Write out the records once more, exactly as given.

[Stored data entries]

........

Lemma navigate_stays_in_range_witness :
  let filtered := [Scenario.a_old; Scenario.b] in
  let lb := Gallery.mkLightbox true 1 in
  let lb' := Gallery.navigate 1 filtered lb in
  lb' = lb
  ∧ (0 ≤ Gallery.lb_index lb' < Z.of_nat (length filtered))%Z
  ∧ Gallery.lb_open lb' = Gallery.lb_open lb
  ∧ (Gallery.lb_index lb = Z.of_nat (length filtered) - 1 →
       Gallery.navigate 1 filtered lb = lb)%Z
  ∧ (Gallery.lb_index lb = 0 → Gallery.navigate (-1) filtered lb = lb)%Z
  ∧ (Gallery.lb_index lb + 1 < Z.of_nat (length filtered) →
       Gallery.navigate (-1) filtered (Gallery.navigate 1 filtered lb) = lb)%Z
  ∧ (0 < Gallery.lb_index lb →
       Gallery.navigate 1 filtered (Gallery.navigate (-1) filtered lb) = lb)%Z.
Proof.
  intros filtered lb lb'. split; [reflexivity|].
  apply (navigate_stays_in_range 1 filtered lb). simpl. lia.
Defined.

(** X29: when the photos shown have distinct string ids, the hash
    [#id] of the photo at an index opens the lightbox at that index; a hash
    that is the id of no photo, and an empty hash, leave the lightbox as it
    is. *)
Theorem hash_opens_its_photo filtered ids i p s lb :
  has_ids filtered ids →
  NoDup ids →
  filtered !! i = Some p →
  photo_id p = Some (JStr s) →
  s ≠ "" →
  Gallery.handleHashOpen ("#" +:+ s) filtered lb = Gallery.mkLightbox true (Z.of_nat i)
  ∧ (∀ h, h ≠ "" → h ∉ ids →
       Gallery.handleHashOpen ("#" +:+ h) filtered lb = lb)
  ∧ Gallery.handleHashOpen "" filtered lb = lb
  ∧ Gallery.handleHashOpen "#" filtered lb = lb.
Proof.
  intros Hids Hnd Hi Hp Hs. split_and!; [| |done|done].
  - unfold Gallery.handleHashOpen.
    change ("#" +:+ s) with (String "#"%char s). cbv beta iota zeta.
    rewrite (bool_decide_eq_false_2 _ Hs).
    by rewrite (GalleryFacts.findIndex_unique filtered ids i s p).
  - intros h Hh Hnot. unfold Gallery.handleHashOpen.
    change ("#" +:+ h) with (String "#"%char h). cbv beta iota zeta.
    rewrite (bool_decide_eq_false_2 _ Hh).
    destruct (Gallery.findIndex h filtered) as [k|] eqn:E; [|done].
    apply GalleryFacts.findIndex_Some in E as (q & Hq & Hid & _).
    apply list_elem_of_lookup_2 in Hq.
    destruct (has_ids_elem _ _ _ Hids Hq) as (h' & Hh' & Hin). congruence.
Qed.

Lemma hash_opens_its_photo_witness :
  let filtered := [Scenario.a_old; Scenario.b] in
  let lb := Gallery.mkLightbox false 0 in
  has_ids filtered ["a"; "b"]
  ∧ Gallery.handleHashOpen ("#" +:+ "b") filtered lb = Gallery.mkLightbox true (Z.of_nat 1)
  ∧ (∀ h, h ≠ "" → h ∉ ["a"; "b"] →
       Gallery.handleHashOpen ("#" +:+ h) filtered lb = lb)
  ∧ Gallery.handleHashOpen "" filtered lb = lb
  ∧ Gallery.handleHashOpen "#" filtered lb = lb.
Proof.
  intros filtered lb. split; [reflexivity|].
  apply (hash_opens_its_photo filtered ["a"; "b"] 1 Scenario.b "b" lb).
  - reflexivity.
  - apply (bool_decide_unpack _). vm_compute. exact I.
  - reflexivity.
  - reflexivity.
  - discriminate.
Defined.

........

## Answer for this exercise
Lemma navigate_stays_in_range_witness :
  let filtered := [Scenario.a_old; Scenario.b] in
  let lb := Gallery.mkLightbox true 1 in
  let lb' := Gallery.navigate 1 filtered lb in
  lb' = lb
  ∧ (0 ≤ Gallery.lb_index lb' < Z.of_nat (length filtered))%Z
  ∧ Gallery.lb_open lb' = Gallery.lb_open lb
  ∧ (Gallery.lb_index lb = Z.of_nat (length filtered) - 1 →
       Gallery.navigate 1 filtered lb = lb)%Z
  ∧ (Gallery.lb_index lb = 0 → Gallery.navigate (-1) filtered lb = lb)%Z
  ∧ (Gallery.lb_index lb + 1 < Z.of_nat (length filtered) →
       Gallery.navigate (-1) filtered (Gallery.navigate 1 filtered lb) = lb)%Z
  ∧ (0 < Gallery.lb_index lb →
       Gallery.navigate 1 filtered (Gallery.navigate (-1) filtered lb) = lb)%Z.
Proof.
  intros filtered lb lb'. split; [reflexivity|].
  apply (navigate_stays_in_range 1 filtered lb). simpl. lia.
Defined.

(** X29: when the photos shown have distinct string ids, the hash
    [#id] of the photo at an index opens the lightbox at that index; a hash
    that is the id of no photo, and an empty hash, leave the lightbox as it
    is. *)
Theorem hash_opens_its_photo filtered ids i p s lb :
  has_ids filtered ids →
  NoDup ids →
  filtered !! i = Some p →
  photo_id p = Some (JStr s) →
  s ≠ "" →
  Gallery.handleHashOpen ("#" +:+ s) filtered lb = Gallery.mkLightbox true (Z.of_nat i)
  ∧ (∀ h, h ≠ "" → h ∉ ids →
       Gallery.handleHashOpen ("#" +:+ h) filtered lb = lb)
  ∧ Gallery.handleHashOpen "" filtered lb = lb
  ∧ Gallery.handleHashOpen "#" filtered lb = lb.
Proof.
  intros Hids Hnd Hi Hp Hs. split_and!; [| |done|done].
  - unfold Gallery.handleHashOpen.
    change ("#" +:+ s) with (String "#"%char s). cbv beta iota zeta.
    rewrite (bool_decide_eq_false_2 _ Hs).
    by rewrite (GalleryFacts.findIndex_unique filtered ids i s p).
  - intros h Hh Hnot. unfold Gallery.handleHashOpen.
    change ("#" +:+ h) with (String "#"%char h). cbv beta iota zeta.
    rewrite (bool_decide_eq_false_2 _ Hh).
    destruct (Gallery.findIndex h filtered) as [k|] eqn:E; [|done].
    apply GalleryFacts.findIndex_Some in E as (q & Hq & Hid & _).
    apply list_elem_of_lookup_2 in Hq.
    destruct (has_ids_elem _ _ _ Hids Hq) as (h' & Hh' & Hin). congruence.
Qed.

Lemma hash_opens_its_photo_witness :
  let filtered := [Scenario.a_old; Scenario.b] in
  let lb := Gallery.mkLightbox false 0 in
  has_ids filtered ["a"; "b"]
  ∧ Gallery.handleHashOpen ("#" +:+ "b") filtered lb = Gallery.mkLightbox true (Z.of_nat 1)
  ∧ (∀ h, h ≠ "" → h ∉ ["a"; "b"] →
       Gallery.handleHashOpen ("#" +:+ h) filtered lb = lb)
  ∧ Gallery.handleHashOpen "" filtered lb = lb
  ∧ Gallery.handleHashOpen "#" filtered lb = lb.
Proof.
  intros filtered lb. split; [reflexivity|].
  apply (hash_opens_its_photo filtered ["a"; "b"] 1 Scenario.b "b" lb).
  - reflexivity.
  - apply (bool_decide_unpack _). vm_compute. exact I.
  - reflexivity.
  - reflexivity.
  - discriminate.
Defined.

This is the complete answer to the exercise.